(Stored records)

Lemma rtp_decode_run mb : mb_wf mb -> exists err h mb', rtp_decode mb = Some (err, h, mb') /\
  0 <= h_seq h < 65536 /\ u32v (h_ssrc h).
Proof.
  intros Hwf. destruct (hdr_decode_run mb Hwf) as (err & h & mb' & E & _). unfold rtp_decode. rewrite E.
  destruct (hdr_ranges mb err h mb' E) as (H1 & _ & H3). cbn [mbind option_bind].
  destruct (negb _); [by do 3 eexists|]. destruct (negb _); by do 3 eexists.
Qed.

Lemma recv_rtp_ok e src mb rs : good mb -> sock_ok rs -> steady_arrival e mb rs ->
  exists rs', recv_rtp alloc_ok e src mb rs = Some (tt, rs') /\ sock_ok rs' /\
    (forall h mb', rtp_decode mb = Some (0, h, mb') -> recvh rs = true -> calls rs' = calls rs ++ [Recvh src h mb']).
Proof.
  intros [Hwf _] Hrs Hj. destruct (rtp_decode_run mb Hwf) as (err & h & mb' & E & Hq & Hs).
  unfold recv_rtp, mbind, M_bind, of_option, on_sess, gets, modify. unfold steady_arrival in Hj. rewrite E in *.
  destruct (Z.eqb_spec err 0) as [->|]; cbn [negb]; [|exists rs; split_and!; [done|done|congruence]].
  destruct (rtcp rs) as [c|] eqn:Ec.
  - destruct (rx_run alloc_ok e (h_seq h) (h_ts h) (h_ssrc h) (mbuf_get_left mb') src c) as (c' & E' & Hc'); try done.
    + by apply Hrs.
    + by eapply Hj.
    + unfold mbind, M_bind, of_option, gets. cbn. rewrite Ec, E'. cbn.
      destruct (recvh rs); (eexists; split; [done|]); (split; [by intros c'' [= <-]|by intros ? ? [= <- <-]]).
  - unfold mbind, M_bind, gets. cbn. rewrite Ec. cbn.
    destruct (recvh rs); (eexists; split; [done|]); (split; [intros c'; cbn; by rewrite Ec|by intros ? ? [= <- <-]]).
Qed.

Lemma udp_recv_ok e src mb rs : good mb -> sock_ok rs -> steady_arrival e mb rs ->
  exists rs', udp_recv_handler alloc_ok e src mb rs = Some (tt, rs') /\ sock_ok rs'.
Proof.
  intros Hg Hrs Hj. assert (Hr : exists rs', recv_rtp alloc_ok e src mb rs = Some (tt, rs') /\ sock_ok rs').
  { destruct (recv_rtp_ok e src mb rs Hg Hrs Hj) as (rs' & ? & ? & _). by exists rs'. }
  unfold udp_recv_handler, mbind, M_bind, gets. destruct (rtcp_mux rs); [|done].
  destruct (Z.ltb_spec (mbuf_get_left mb) 2); [by exists rs|].
  pose proof Hg as [(Hb & ? & ? & ?) _].
  assert (Hx : exists b, rd (bytes mb) (mb_pos mb + 1) = Some b).
  { unfold rd. rewrite (proj2 (Z.leb_le _ _)) by lia. apply lookup_lt_is_Some_2.
    unfold zlen, mbuf_get_left in *. case_match; lia. }
  destruct Hx as [b ->]. cbn. destruct (_ && _); [|done].
  destruct (rtcp_recv_ok e src mb Hg rs Hrs) as ([] & rs' & E & Hrs'). by exists rs'.
Qed.
End Recv.

(** ** All states of a socket *)

Section Steps.
Context (alloc_ok : Z -> bool) (junk : Z -> Z).

(** What happens to an open socket: datagrams arrive at its ports, it sends
    packets, the timer of its session fires, and it is configured. *)
Inductive step (rs : rtp_sock) : rtp_sock -> Prop :=
| step_rtp e src mb rs' : good mb -> steady_arrival e mb rs ->
    udp_recv_handler alloc_ok e src mb rs = Some (tt, rs') -> step rs rs'
| step_rtcp e src mb rs' : good mb -> rtcp_recv_handler alloc_ok e src mb rs = Some (tt, rs') -> step rs rs'
| step_send e err dst ext marker pt ts mb x rs' :
    rtp_send alloc_ok junk e err dst ext marker pt ts mb rs = Some (x, rs') -> step rs rs'
| step_quick isset err count a x rs' :
    rtcp_quick_send alloc_ok junk isset err count a rs = Some (x, rs') -> step rs rs'
| step_timeout e err rs' : on_sess (Sess.timeout alloc_ok junk e err) rs = Some (tt, rs') -> step rs rs'
| step_srate t r rs' : on_sess (Sess.rtcp_set_srate t r) rs = Some (tt, rs') -> step rs rs'
| step_start name peer rs' : rtcp_start alloc_ok name peer rs = Some (tt, rs') -> step rs rs'
| step_mux b rs' : rtcp_enable_mux b rs = Some (tt, rs') -> step rs rs'.

Lemma on_sess_keeps m : keeps consistent m -> keeps sock_ok (on_sess m).
Proof.
  intros Hm rs [] rs' Hrs. unfold on_sess, mbind, M_bind, gets, of_option, modify.
  destruct (rtcp rs) as [c|] eqn:E; [|by intros [= <-]]. destruct (m c) as [[x c']|] eqn:Em; [|done].
  intros [= <-] c'' [= <-]. eapply Hm; [|done]. by apply Hrs.
Qed.

Lemma quiet_keeps (f : rtp_sock -> rtp_sock) : (forall rs, rtcp (f rs) = rtcp rs) -> keeps sock_ok (modify f).
Proof. intros Hf. apply keeps_modify. intros rs Hrs c. rewrite Hf. apply Hrs. Qed.
Lemma read_mem_left n mb : good mb -> 0 < n <= mbuf_get_left mb ->
  exists d mb', read_mem n mb = Some (0, d, mb') /\ moved mb mb' /\
    mbuf_get_left mb' = mbuf_get_left mb - n /\ zlen d = n /\ is_bytes d.
Proof.
  intros [Hwf Hb] Hn. destruct (read_mem_ok mb n Hwf) as (err & d & mb' & E & H); [lia|].
  destruct (Z.eqb_spec err 0) as [->|]; [|lia]. destruct H as (_ & Hd & -> & Hs).
  exists d. eexists. split; [exact E|]. split; [apply moved_step; [apply moved_refl|lia]|].
  split; [apply left_set_pos; lia|]. split; [done|by eapply slice_bytes].
Qed.

(** The bytes an attribute takes at least. *)
Definition min_size (type : Z) : Z :=
  if type =? STUN_ATTR_MSG_INTEGRITY then MI_SIZE else if type =? STUN_ATTR_FINGERPRINT then FP_SIZE else 4.

Fixpoint total (l : list stun_attr) : Z :=
  match l with [] => 0 | a :: l => min_size (a_type a) + total l end.

Lemma total_app a b : total (a ++ b) = total a + total b.
Proof using. induction a as [|x a IH]; cbn [total app]; lia. Qed.

Lemma value_takes type len tid ua mb r mb' : good mb -> len <= mbuf_get_left mb ->
  decode_value alloc_ok type len tid ua mb = Some (r, mb') -> moved mb mb' -> r.1.1 = 0 ->
  mbuf_get_left mb' <= mbuf_get_left mb - (min_size type - 4).
Proof using.
  intros Hg Hl E Hm Hr. apply moved_left in Hm as Hle. unfold min_size.
  destruct (Z.eqb_spec type STUN_ATTR_MSG_INTEGRITY) as [->|_].
  - revert E. unfold decode_value. change (kind_of STUN_ATTR_MSG_INTEGRITY) with k_mi. cbv iota.
    destruct (Z.eqb_spec len 20) as [->|]; cbn [negb]; [|by intros [= <- <-]].
    destruct (read_mem_left 20 mb Hg) as (d & mb1 & E1 & _ & L & _); [lia|]. unfold mbind, M_bind. rewrite E1.
    intros [= <- <-]. unfold MI_SIZE. lia.
  - destruct (Z.eqb_spec type STUN_ATTR_FINGERPRINT) as [->|_]; [|lia].
    revert E. unfold decode_value. change (kind_of STUN_ATTR_FINGERPRINT) with k_32. cbv iota.
    destruct (Z.eqb_spec len 4) as [->|]; cbn [negb]; [|by intros [= <- <-]].
    destruct (read32_left mb Hg) as (d & mb1 & E1 & _ & _ & L & _); [lia|]. unfold mbind, M_bind. rewrite E1.
    intros [= <- <-]. unfold FP_SIZE. lia.
Qed.

Definition attr_ok (mb : mbuf) (a : stun_attr) : Prop := typed (view mb) (a_type a) (a_v a) /\ 0 <= a_type a < 65536.

Definition attr_run mb0 mb (r : Z * option stun_attr * option (list Z)) mb' : Prop :=
  moved mb mb' /\ ua_ok r.2 /\
  (r.1.1 = 0 -> exists a, r.1.2 = Some a /\ attr_ok mb0 a /\
     mbuf_get_left mb' <= mbuf_get_left mb - min_size (a_type a)).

Task to carry out. From the records above, extract exactly and only the lines that begin at the line with "- destruct (rx_run" and stop after the line with "destruct (recvh rs); (eexists; split; [done|]); (split; [by".

Solution for this task.
  - destruct (rx_run alloc_ok e (h_seq h) (h_ts h) (h_ssrc h) (mbuf_get_left mb') src c) as (c' & E' & Hc'); try done.
    + by apply Hrs.
    + by eapply Hj.
    + unfold mbind, M_bind, of_option, gets. cbn. rewrite Ec, E'. cbn.
      destruct (recvh rs); (eexists; split; [done|]); (split; [by intros c'' [= <-]|by intros ? ? [= <- <-]]).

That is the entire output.